(Stored data entries)

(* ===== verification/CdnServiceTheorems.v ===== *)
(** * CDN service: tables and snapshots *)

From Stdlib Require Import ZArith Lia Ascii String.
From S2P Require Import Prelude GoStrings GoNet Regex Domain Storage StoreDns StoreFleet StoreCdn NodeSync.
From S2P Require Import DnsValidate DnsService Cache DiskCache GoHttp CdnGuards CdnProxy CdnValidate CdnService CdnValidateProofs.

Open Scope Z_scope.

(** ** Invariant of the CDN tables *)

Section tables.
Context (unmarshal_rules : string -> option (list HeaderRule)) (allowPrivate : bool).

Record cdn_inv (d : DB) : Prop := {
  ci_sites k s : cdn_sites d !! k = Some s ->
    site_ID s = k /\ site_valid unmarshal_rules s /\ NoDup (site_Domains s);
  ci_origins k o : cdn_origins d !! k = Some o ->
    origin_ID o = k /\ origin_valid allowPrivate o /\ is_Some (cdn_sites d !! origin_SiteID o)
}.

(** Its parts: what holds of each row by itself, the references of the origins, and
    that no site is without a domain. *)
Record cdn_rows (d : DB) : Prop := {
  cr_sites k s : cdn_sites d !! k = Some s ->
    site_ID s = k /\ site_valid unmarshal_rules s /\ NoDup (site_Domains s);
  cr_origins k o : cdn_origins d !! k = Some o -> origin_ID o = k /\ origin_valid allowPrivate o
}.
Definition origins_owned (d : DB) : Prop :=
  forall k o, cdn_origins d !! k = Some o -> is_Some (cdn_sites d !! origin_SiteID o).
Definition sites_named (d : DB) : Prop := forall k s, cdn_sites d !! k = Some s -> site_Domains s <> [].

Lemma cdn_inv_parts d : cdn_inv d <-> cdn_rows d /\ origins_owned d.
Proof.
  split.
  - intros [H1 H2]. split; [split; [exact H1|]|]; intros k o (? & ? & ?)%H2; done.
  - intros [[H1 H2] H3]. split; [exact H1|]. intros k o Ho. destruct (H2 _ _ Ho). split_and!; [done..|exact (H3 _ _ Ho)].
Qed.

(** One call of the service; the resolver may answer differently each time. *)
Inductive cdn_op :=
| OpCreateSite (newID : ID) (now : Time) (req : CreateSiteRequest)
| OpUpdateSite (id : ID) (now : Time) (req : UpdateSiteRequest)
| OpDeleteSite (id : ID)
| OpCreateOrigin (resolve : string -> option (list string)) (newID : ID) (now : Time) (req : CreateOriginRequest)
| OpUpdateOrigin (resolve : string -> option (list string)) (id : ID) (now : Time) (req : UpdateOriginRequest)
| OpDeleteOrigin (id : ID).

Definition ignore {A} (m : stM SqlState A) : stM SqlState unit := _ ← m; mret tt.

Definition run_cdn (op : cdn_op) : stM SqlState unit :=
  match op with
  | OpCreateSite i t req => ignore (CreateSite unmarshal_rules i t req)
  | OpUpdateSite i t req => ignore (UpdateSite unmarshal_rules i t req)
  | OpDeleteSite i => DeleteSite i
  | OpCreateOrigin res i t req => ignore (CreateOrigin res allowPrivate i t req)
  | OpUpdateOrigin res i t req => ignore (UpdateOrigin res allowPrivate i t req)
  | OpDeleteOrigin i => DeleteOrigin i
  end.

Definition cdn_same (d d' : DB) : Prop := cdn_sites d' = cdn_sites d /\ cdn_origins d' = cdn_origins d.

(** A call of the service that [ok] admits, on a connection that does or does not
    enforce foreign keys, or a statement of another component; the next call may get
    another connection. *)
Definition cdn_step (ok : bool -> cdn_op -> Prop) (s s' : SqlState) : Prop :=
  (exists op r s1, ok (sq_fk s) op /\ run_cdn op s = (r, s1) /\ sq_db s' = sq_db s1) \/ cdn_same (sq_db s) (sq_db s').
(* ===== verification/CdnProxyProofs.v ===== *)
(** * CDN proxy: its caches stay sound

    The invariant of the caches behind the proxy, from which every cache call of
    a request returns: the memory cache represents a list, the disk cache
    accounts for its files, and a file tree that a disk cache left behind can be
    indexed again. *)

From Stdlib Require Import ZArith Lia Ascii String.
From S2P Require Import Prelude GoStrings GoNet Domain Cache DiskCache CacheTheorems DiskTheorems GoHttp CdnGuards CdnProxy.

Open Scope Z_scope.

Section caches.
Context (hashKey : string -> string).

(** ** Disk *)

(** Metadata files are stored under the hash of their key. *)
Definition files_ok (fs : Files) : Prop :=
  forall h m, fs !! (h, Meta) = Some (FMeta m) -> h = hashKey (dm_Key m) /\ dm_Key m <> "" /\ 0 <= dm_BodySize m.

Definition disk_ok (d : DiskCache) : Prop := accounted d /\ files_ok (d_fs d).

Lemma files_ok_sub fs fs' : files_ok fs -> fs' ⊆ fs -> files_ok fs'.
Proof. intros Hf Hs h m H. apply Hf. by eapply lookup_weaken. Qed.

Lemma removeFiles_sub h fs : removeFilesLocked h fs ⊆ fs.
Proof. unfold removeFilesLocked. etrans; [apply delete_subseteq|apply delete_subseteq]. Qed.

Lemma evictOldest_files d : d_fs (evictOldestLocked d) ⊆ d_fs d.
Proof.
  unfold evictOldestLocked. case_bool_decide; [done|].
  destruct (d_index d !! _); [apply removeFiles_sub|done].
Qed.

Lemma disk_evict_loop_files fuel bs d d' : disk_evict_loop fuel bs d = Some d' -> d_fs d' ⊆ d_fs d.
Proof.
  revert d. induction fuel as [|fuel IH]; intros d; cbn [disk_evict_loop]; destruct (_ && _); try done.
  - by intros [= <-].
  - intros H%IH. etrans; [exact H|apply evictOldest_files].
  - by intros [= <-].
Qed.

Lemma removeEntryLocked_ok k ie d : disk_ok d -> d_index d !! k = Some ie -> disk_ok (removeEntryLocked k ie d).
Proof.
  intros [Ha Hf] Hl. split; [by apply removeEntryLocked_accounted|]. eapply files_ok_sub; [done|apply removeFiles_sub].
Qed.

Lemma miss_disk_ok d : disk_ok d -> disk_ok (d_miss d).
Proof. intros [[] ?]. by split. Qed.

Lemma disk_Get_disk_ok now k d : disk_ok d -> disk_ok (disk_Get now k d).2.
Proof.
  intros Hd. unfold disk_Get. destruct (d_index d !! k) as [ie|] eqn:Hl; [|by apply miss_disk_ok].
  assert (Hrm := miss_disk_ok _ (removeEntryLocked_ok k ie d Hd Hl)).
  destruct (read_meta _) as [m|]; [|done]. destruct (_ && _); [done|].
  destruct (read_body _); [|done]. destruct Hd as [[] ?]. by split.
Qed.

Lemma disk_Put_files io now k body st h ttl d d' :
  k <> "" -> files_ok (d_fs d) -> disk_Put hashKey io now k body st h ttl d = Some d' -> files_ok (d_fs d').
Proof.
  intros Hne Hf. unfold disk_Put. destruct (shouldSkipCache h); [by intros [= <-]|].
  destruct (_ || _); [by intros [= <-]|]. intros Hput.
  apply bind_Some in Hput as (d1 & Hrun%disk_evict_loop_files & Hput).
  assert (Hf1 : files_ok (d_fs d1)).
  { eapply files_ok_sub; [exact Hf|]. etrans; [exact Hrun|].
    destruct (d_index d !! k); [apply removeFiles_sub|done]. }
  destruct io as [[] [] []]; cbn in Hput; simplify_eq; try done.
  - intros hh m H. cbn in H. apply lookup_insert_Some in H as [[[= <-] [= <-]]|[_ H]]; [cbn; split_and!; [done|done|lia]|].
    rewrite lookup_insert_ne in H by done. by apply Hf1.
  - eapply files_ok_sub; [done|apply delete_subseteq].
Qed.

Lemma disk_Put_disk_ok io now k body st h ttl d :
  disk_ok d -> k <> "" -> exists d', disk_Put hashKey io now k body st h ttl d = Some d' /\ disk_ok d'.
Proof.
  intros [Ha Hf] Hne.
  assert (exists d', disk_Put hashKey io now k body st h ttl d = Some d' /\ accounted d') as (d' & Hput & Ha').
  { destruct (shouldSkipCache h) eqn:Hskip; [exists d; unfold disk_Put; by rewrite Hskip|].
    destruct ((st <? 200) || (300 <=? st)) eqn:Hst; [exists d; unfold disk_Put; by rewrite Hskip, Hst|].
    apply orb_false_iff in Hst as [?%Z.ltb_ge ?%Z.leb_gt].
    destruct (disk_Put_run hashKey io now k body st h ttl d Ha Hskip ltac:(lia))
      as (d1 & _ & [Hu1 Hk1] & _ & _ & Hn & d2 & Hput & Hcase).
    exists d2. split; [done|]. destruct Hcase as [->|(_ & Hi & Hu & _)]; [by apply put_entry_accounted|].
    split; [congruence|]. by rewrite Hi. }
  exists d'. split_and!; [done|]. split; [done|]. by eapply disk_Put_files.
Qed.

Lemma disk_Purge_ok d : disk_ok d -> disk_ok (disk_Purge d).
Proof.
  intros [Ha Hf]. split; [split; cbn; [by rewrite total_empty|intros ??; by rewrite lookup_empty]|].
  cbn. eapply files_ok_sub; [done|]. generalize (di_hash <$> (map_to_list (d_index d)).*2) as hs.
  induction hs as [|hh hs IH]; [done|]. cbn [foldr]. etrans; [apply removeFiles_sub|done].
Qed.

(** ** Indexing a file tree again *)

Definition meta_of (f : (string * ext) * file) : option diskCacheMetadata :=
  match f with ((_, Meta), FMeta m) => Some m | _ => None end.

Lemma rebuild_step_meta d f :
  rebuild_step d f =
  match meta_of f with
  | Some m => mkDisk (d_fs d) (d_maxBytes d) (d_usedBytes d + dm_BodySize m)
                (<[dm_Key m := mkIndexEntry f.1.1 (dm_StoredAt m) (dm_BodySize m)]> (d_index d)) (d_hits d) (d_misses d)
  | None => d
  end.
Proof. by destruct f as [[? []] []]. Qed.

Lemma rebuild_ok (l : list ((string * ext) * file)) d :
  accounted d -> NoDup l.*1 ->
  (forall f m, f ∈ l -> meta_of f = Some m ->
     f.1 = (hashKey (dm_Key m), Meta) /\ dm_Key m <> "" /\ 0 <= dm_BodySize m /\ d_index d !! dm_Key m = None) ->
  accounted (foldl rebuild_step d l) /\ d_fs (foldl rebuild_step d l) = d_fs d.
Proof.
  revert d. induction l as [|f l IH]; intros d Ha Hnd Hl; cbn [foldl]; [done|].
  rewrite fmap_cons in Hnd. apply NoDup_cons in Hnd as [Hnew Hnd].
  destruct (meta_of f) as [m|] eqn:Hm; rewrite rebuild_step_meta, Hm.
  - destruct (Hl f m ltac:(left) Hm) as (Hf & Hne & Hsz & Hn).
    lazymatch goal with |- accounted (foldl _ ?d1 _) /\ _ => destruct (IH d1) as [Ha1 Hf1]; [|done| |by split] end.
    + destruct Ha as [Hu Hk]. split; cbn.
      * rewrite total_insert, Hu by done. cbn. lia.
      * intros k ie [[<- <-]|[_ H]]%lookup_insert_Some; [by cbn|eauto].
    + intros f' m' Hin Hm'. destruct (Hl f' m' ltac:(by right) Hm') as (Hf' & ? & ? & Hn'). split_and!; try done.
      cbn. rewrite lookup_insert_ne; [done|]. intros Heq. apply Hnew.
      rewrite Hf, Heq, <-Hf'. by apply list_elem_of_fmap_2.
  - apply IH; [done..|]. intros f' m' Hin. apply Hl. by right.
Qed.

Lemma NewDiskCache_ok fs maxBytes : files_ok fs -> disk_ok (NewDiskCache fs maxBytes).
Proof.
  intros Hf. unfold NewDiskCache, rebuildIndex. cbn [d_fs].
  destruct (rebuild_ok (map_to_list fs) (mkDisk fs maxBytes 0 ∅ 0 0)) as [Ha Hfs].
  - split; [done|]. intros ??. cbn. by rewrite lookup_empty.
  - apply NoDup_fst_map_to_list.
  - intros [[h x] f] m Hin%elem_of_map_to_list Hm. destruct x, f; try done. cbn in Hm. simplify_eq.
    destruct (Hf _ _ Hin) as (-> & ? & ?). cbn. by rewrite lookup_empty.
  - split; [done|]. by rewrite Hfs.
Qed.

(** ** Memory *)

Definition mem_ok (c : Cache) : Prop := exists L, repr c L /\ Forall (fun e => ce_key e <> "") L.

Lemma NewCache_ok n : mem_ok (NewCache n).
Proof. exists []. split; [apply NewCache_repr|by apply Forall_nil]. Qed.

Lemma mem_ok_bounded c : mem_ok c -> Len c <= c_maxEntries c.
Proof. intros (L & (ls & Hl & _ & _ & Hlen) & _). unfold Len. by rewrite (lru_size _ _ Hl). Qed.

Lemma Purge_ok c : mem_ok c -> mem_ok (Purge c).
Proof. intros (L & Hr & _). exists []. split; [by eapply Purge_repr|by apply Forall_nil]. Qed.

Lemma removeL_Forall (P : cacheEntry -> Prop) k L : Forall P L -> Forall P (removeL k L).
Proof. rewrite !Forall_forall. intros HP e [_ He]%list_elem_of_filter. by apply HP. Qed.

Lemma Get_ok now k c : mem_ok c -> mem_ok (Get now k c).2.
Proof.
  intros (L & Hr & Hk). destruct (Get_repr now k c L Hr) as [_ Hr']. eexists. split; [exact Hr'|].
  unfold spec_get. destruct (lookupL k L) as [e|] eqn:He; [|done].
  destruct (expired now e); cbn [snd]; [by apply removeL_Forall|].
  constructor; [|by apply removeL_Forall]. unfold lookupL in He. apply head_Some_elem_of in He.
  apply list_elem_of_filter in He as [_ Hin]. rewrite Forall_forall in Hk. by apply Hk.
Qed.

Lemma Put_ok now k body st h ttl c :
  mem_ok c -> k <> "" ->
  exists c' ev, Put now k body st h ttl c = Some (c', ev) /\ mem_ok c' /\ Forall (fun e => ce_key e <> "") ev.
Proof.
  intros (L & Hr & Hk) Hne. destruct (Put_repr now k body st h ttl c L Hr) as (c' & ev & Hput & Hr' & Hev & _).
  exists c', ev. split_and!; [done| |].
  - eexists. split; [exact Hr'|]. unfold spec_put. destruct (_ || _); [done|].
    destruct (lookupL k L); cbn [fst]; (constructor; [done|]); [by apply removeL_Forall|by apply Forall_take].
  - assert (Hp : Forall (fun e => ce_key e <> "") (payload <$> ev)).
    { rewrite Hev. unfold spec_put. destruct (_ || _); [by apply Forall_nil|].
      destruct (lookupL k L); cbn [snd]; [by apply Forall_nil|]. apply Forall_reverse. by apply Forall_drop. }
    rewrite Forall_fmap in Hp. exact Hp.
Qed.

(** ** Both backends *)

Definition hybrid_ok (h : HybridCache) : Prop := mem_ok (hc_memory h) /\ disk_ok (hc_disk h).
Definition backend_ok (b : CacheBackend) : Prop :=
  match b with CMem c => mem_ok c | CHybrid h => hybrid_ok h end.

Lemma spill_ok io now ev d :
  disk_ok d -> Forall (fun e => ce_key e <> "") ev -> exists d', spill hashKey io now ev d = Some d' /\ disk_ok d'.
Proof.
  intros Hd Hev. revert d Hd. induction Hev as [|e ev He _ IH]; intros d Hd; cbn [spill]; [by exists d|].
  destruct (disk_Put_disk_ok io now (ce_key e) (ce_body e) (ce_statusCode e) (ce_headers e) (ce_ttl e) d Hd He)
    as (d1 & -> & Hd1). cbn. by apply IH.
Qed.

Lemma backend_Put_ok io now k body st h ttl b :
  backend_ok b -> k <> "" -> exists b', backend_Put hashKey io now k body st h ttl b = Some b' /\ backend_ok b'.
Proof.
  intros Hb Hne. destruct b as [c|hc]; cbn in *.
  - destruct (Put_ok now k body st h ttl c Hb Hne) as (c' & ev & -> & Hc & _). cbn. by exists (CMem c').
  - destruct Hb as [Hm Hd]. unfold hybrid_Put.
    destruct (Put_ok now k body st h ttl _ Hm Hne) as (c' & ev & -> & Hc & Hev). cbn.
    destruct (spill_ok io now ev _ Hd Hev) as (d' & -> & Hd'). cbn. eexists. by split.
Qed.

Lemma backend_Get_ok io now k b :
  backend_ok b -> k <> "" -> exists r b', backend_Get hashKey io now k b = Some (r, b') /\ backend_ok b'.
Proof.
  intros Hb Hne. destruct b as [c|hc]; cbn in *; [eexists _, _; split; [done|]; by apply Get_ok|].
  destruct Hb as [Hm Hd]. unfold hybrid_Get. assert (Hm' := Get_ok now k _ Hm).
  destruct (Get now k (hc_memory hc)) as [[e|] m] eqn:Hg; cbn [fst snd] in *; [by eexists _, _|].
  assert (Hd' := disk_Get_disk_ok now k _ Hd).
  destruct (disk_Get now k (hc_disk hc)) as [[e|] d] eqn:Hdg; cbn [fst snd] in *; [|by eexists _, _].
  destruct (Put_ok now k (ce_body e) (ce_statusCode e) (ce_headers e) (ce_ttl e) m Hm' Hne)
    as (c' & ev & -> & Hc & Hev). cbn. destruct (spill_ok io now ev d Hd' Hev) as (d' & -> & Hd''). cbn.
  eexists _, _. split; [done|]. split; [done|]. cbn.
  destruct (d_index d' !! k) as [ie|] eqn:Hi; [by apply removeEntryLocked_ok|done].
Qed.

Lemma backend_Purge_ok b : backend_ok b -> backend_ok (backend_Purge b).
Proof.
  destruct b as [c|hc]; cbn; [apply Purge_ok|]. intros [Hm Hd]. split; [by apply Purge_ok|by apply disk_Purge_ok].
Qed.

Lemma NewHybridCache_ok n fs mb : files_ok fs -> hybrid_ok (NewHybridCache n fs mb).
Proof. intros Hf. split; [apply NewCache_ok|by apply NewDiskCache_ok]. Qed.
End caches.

■ **Task instructions**
Working from the data above, extract solely the lines from the one containing "cbn. rewrite lookup_insert_ne;" through the one containing "mem_ok c -> k", exactly as they appear, both included.

■ **Output for this task**
      cbn. rewrite lookup_insert_ne; [done|]. intros Heq. apply Hnew.
      rewrite Hf, Heq, <-Hf'. by apply list_elem_of_fmap_2.
  - apply IH; [done..|]. intros f' m' Hin. apply Hl. by right.
Qed.

Lemma NewDiskCache_ok fs maxBytes : files_ok fs -> disk_ok (NewDiskCache fs maxBytes).
Proof.
  intros Hf. unfold NewDiskCache, rebuildIndex. cbn [d_fs].
  destruct (rebuild_ok (map_to_list fs) (mkDisk fs maxBytes 0 ∅ 0 0)) as [Ha Hfs].
  - split; [done|]. intros ??. cbn. by rewrite lookup_empty.
  - apply NoDup_fst_map_to_list.
  - intros [[h x] f] m Hin%elem_of_map_to_list Hm. destruct x, f; try done. cbn in Hm. simplify_eq.
    destruct (Hf _ _ Hin) as (-> & ? & ?). cbn. by rewrite lookup_empty.
  - split; [done|]. by rewrite Hfs.
Qed.

(** ** Memory *)

Definition mem_ok (c : Cache) : Prop := exists L, repr c L /\ Forall (fun e => ce_key e <> "") L.

Lemma NewCache_ok n : mem_ok (NewCache n).
Proof. exists []. split; [apply NewCache_repr|by apply Forall_nil]. Qed.

Lemma mem_ok_bounded c : mem_ok c -> Len c <= c_maxEntries c.
Proof. intros (L & (ls & Hl & _ & _ & Hlen) & _). unfold Len. by rewrite (lru_size _ _ Hl). Qed.

Lemma Purge_ok c : mem_ok c -> mem_ok (Purge c).
Proof. intros (L & Hr & _). exists []. split; [by eapply Purge_repr|by apply Forall_nil]. Qed.

Lemma removeL_Forall (P : cacheEntry -> Prop) k L : Forall P L -> Forall P (removeL k L).
Proof. rewrite !Forall_forall. intros HP e [_ He]%list_elem_of_filter. by apply HP. Qed.

Lemma Get_ok now k c : mem_ok c -> mem_ok (Get now k c).2.
Proof.
  intros (L & Hr & Hk). destruct (Get_repr now k c L Hr) as [_ Hr']. eexists. split; [exact Hr'|].
  unfold spec_get. destruct (lookupL k L) as [e|] eqn:He; [|done].
  destruct (expired now e); cbn [snd]; [by apply removeL_Forall|].
  constructor; [|by apply removeL_Forall]. unfold lookupL in He. apply head_Some_elem_of in He.
  apply list_elem_of_filter in He as [_ Hin]. rewrite Forall_forall in Hk. by apply Hk.
Qed.

Lemma Put_ok now k body st h ttl c :
  mem_ok c -> k <> "" ->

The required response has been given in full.